▶ **What is needed**
Copy every line of the records that includes the word "carries".

[Stored items]
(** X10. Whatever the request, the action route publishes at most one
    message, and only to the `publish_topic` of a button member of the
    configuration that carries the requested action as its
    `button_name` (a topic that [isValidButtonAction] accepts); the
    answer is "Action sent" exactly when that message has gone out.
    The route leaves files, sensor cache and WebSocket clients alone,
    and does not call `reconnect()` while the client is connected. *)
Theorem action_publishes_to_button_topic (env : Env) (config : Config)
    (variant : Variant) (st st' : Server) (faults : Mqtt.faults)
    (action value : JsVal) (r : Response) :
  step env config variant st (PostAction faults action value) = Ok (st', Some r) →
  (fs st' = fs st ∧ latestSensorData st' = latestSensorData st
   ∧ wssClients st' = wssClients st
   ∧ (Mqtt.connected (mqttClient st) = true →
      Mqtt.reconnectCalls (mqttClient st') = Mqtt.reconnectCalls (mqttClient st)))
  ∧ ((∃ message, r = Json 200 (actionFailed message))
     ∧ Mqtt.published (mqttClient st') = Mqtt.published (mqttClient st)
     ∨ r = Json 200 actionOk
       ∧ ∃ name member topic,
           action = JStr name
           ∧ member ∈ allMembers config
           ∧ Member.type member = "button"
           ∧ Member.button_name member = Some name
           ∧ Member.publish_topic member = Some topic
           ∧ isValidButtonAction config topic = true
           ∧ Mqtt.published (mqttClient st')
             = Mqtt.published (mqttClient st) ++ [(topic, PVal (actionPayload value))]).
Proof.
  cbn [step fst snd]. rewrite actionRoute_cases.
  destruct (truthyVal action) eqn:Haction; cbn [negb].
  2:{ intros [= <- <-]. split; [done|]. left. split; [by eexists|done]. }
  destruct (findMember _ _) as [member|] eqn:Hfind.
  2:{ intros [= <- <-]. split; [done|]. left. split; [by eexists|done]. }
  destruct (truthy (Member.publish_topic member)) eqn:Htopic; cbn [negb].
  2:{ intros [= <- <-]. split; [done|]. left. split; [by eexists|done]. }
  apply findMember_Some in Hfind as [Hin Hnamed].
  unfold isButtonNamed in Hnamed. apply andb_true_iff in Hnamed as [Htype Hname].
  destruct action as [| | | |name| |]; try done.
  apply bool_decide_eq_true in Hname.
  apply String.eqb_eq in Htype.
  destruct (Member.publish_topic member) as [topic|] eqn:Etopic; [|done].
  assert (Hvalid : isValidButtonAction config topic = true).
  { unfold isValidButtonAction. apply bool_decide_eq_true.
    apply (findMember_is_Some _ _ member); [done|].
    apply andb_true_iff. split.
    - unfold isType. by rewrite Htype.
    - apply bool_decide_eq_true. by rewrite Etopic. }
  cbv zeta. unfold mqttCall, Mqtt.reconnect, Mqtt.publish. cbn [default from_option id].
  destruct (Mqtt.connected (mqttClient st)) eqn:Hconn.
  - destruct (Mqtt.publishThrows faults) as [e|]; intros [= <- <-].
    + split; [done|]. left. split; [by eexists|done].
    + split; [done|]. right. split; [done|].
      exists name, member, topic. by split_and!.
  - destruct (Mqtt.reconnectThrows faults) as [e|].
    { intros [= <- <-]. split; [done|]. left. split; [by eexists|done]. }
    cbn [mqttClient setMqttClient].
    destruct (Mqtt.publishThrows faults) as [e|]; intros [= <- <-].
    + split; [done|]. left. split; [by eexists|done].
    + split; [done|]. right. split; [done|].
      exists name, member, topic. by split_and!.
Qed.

* * *

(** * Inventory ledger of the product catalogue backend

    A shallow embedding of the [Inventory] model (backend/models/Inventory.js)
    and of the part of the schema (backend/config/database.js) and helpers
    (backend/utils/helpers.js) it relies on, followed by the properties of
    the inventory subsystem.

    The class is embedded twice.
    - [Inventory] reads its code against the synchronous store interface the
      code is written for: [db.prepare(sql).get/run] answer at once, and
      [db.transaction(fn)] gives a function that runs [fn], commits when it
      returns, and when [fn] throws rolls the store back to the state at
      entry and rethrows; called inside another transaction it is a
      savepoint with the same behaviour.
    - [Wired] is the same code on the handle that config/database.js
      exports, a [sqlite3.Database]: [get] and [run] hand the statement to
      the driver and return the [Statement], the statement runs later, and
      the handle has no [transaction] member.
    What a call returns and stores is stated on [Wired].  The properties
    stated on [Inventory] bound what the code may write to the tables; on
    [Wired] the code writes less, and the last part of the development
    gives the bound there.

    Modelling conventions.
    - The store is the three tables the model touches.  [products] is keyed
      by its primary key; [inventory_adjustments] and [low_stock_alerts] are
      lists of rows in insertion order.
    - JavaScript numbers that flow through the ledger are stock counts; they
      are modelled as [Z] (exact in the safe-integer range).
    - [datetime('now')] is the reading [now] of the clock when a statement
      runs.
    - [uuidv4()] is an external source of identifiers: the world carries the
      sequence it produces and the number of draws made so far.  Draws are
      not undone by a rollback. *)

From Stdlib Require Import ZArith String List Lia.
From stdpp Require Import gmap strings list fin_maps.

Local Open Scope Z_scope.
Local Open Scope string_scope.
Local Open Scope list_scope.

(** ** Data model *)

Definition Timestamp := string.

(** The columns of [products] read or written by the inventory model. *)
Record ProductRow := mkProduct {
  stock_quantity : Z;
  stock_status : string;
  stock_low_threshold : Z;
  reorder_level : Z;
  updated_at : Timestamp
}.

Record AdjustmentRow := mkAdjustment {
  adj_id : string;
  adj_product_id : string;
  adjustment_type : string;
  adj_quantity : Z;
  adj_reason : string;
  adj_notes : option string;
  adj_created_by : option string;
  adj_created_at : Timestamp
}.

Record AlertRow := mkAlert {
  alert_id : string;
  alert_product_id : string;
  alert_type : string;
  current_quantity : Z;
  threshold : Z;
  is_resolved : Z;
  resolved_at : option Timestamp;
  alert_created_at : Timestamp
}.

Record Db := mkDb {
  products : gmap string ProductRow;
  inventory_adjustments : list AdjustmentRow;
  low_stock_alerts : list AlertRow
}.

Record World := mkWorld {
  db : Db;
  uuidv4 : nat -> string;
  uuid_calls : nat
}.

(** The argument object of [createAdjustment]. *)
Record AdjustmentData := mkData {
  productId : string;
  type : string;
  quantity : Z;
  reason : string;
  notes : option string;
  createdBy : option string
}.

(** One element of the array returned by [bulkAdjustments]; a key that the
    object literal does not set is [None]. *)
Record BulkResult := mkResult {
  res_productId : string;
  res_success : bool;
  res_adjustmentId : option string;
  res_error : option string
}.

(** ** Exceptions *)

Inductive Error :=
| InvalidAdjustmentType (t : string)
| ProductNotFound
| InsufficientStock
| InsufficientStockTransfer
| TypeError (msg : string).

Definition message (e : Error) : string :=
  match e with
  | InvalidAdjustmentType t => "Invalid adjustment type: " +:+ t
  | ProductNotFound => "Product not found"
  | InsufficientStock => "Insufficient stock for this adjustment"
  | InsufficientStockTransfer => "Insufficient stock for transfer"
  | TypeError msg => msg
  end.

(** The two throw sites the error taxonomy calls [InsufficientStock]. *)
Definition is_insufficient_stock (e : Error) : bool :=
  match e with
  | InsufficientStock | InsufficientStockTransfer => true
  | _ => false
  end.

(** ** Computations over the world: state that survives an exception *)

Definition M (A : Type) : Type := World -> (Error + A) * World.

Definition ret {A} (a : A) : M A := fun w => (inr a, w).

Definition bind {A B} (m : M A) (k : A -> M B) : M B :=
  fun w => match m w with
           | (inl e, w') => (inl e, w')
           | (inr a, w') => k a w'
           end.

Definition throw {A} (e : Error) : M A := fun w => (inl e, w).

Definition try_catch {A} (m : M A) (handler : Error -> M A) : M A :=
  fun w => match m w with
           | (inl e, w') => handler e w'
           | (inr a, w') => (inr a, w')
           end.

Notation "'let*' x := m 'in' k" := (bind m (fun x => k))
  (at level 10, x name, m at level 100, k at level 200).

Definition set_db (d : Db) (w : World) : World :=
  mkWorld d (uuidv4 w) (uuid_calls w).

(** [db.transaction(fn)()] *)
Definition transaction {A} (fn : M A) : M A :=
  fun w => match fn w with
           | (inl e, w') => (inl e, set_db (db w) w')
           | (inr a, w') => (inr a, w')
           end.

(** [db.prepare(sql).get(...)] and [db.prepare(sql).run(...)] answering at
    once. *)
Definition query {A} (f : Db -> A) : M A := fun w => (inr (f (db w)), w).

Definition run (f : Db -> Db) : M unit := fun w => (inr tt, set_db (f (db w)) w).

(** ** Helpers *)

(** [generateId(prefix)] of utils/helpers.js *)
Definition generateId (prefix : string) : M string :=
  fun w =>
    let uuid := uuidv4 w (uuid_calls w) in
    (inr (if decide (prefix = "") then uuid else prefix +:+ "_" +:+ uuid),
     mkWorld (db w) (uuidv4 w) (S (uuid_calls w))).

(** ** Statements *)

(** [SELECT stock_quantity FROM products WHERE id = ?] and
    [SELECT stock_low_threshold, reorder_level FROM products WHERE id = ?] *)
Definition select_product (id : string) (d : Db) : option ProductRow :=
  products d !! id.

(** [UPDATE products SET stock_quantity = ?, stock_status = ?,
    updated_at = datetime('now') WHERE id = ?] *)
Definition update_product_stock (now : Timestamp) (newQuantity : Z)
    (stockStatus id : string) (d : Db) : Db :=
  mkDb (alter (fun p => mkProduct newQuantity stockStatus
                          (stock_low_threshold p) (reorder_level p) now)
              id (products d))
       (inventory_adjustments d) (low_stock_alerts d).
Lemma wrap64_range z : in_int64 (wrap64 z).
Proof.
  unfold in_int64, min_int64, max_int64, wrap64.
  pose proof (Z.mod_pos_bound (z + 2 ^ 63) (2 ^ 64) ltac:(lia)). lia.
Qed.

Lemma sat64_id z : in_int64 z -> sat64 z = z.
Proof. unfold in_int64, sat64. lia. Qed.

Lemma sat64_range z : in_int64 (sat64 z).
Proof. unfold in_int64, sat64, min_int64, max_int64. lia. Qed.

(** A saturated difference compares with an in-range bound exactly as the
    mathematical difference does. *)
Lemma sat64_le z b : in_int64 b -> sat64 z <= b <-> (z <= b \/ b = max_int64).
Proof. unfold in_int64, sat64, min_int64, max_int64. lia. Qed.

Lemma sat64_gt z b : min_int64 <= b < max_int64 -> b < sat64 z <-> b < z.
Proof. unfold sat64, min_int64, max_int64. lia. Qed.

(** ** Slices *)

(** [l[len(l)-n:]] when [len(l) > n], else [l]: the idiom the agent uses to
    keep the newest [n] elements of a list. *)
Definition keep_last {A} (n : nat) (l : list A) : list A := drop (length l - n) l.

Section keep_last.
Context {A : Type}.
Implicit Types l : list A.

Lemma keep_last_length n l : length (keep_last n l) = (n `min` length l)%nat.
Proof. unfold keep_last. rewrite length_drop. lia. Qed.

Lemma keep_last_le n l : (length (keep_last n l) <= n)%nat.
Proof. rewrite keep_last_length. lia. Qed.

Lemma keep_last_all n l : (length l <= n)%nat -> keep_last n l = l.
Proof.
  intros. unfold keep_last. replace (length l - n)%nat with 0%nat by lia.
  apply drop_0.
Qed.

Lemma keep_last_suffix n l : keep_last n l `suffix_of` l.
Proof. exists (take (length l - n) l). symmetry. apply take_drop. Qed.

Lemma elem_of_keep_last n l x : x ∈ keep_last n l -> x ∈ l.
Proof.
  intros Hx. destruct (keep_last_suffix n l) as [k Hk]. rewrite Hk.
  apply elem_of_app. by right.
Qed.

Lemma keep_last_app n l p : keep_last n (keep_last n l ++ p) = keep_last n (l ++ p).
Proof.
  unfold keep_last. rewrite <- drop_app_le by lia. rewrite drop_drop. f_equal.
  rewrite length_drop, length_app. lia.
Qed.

* * *

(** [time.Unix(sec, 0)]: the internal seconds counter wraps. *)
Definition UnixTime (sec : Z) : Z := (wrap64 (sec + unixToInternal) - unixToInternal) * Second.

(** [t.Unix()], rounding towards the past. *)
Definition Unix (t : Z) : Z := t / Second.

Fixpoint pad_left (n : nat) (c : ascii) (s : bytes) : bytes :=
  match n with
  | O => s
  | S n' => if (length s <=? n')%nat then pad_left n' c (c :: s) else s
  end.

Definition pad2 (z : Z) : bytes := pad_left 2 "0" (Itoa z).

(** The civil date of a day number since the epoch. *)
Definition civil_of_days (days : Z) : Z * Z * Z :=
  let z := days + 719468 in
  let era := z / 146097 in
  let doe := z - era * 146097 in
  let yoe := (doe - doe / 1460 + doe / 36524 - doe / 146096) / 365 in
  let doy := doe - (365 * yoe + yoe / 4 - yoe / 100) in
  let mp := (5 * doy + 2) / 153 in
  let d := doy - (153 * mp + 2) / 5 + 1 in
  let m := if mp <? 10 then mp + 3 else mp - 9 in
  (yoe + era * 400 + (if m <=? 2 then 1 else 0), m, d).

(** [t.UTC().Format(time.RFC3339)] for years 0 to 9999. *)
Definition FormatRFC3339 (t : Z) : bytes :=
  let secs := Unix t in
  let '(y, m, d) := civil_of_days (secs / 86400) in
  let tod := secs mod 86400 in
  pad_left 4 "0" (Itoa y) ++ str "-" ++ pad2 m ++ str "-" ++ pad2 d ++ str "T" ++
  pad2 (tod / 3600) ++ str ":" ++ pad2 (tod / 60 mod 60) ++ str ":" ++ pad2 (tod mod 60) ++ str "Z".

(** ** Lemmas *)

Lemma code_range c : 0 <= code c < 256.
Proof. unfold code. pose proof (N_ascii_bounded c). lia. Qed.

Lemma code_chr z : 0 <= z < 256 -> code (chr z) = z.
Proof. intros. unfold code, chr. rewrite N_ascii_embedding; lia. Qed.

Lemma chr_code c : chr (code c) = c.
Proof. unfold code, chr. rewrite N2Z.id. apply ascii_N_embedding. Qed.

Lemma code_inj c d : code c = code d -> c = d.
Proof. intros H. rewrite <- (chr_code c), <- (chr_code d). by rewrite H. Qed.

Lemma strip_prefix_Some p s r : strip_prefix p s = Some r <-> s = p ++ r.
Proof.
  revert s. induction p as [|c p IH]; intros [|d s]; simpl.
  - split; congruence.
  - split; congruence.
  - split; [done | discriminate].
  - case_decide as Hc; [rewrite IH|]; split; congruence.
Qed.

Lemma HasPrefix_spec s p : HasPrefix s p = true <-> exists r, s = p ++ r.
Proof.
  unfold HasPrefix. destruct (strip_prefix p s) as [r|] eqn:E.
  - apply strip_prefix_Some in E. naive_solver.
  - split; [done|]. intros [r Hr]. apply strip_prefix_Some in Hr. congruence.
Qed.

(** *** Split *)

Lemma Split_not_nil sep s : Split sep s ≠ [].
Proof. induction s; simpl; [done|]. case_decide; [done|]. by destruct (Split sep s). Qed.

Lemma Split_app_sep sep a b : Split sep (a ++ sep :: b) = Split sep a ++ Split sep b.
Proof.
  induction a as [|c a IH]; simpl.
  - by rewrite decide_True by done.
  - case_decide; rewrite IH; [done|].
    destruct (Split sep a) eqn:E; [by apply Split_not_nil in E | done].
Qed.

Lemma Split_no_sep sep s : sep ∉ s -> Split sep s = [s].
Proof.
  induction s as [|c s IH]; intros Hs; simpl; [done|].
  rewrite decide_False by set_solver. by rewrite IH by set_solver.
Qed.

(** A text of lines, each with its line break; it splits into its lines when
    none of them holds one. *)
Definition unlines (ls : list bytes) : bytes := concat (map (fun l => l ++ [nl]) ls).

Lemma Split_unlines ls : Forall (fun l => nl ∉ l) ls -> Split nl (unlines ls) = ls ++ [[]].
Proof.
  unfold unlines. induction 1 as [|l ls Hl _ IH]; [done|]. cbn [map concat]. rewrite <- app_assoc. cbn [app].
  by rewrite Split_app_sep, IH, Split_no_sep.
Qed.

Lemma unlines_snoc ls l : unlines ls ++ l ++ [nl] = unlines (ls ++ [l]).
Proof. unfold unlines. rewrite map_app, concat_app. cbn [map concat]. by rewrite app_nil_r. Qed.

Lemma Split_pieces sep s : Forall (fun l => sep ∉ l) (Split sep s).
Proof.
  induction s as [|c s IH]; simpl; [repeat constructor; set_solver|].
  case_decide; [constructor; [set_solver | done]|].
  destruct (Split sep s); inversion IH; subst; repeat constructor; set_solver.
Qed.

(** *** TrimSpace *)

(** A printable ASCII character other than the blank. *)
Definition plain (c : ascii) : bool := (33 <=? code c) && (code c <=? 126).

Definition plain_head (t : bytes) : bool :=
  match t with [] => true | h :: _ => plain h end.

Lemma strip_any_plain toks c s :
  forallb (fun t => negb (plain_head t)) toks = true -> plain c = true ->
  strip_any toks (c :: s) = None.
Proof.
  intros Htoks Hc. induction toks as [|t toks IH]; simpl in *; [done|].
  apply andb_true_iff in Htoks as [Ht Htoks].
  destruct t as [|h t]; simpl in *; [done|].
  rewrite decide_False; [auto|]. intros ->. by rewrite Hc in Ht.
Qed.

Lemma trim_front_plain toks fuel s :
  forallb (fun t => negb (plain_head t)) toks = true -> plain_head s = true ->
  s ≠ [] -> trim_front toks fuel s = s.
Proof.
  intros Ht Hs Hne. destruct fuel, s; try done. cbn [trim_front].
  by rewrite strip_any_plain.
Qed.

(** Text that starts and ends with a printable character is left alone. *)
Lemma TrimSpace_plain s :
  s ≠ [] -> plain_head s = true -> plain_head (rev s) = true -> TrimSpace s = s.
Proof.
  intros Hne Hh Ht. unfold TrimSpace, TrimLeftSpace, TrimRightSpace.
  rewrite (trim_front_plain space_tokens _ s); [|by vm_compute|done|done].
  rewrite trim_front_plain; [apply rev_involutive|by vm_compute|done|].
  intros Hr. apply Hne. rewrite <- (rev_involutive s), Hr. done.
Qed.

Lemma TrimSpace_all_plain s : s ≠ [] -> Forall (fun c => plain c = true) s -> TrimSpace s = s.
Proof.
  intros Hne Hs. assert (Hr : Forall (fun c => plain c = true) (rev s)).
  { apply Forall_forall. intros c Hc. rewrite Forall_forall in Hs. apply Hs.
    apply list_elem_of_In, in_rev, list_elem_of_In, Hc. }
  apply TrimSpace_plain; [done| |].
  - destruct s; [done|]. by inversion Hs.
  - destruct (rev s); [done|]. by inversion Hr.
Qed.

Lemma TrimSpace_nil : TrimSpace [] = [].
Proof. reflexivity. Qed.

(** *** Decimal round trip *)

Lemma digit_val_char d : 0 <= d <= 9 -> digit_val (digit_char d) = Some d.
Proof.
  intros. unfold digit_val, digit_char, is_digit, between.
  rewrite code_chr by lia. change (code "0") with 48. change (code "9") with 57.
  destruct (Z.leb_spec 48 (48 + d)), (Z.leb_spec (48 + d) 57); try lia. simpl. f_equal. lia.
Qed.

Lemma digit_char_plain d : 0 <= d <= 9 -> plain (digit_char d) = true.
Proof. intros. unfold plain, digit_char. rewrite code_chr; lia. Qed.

▶ **Written response**
    configuration that carries the requested action as its
    - [uuidv4()] is an external source of identifiers: the world carries the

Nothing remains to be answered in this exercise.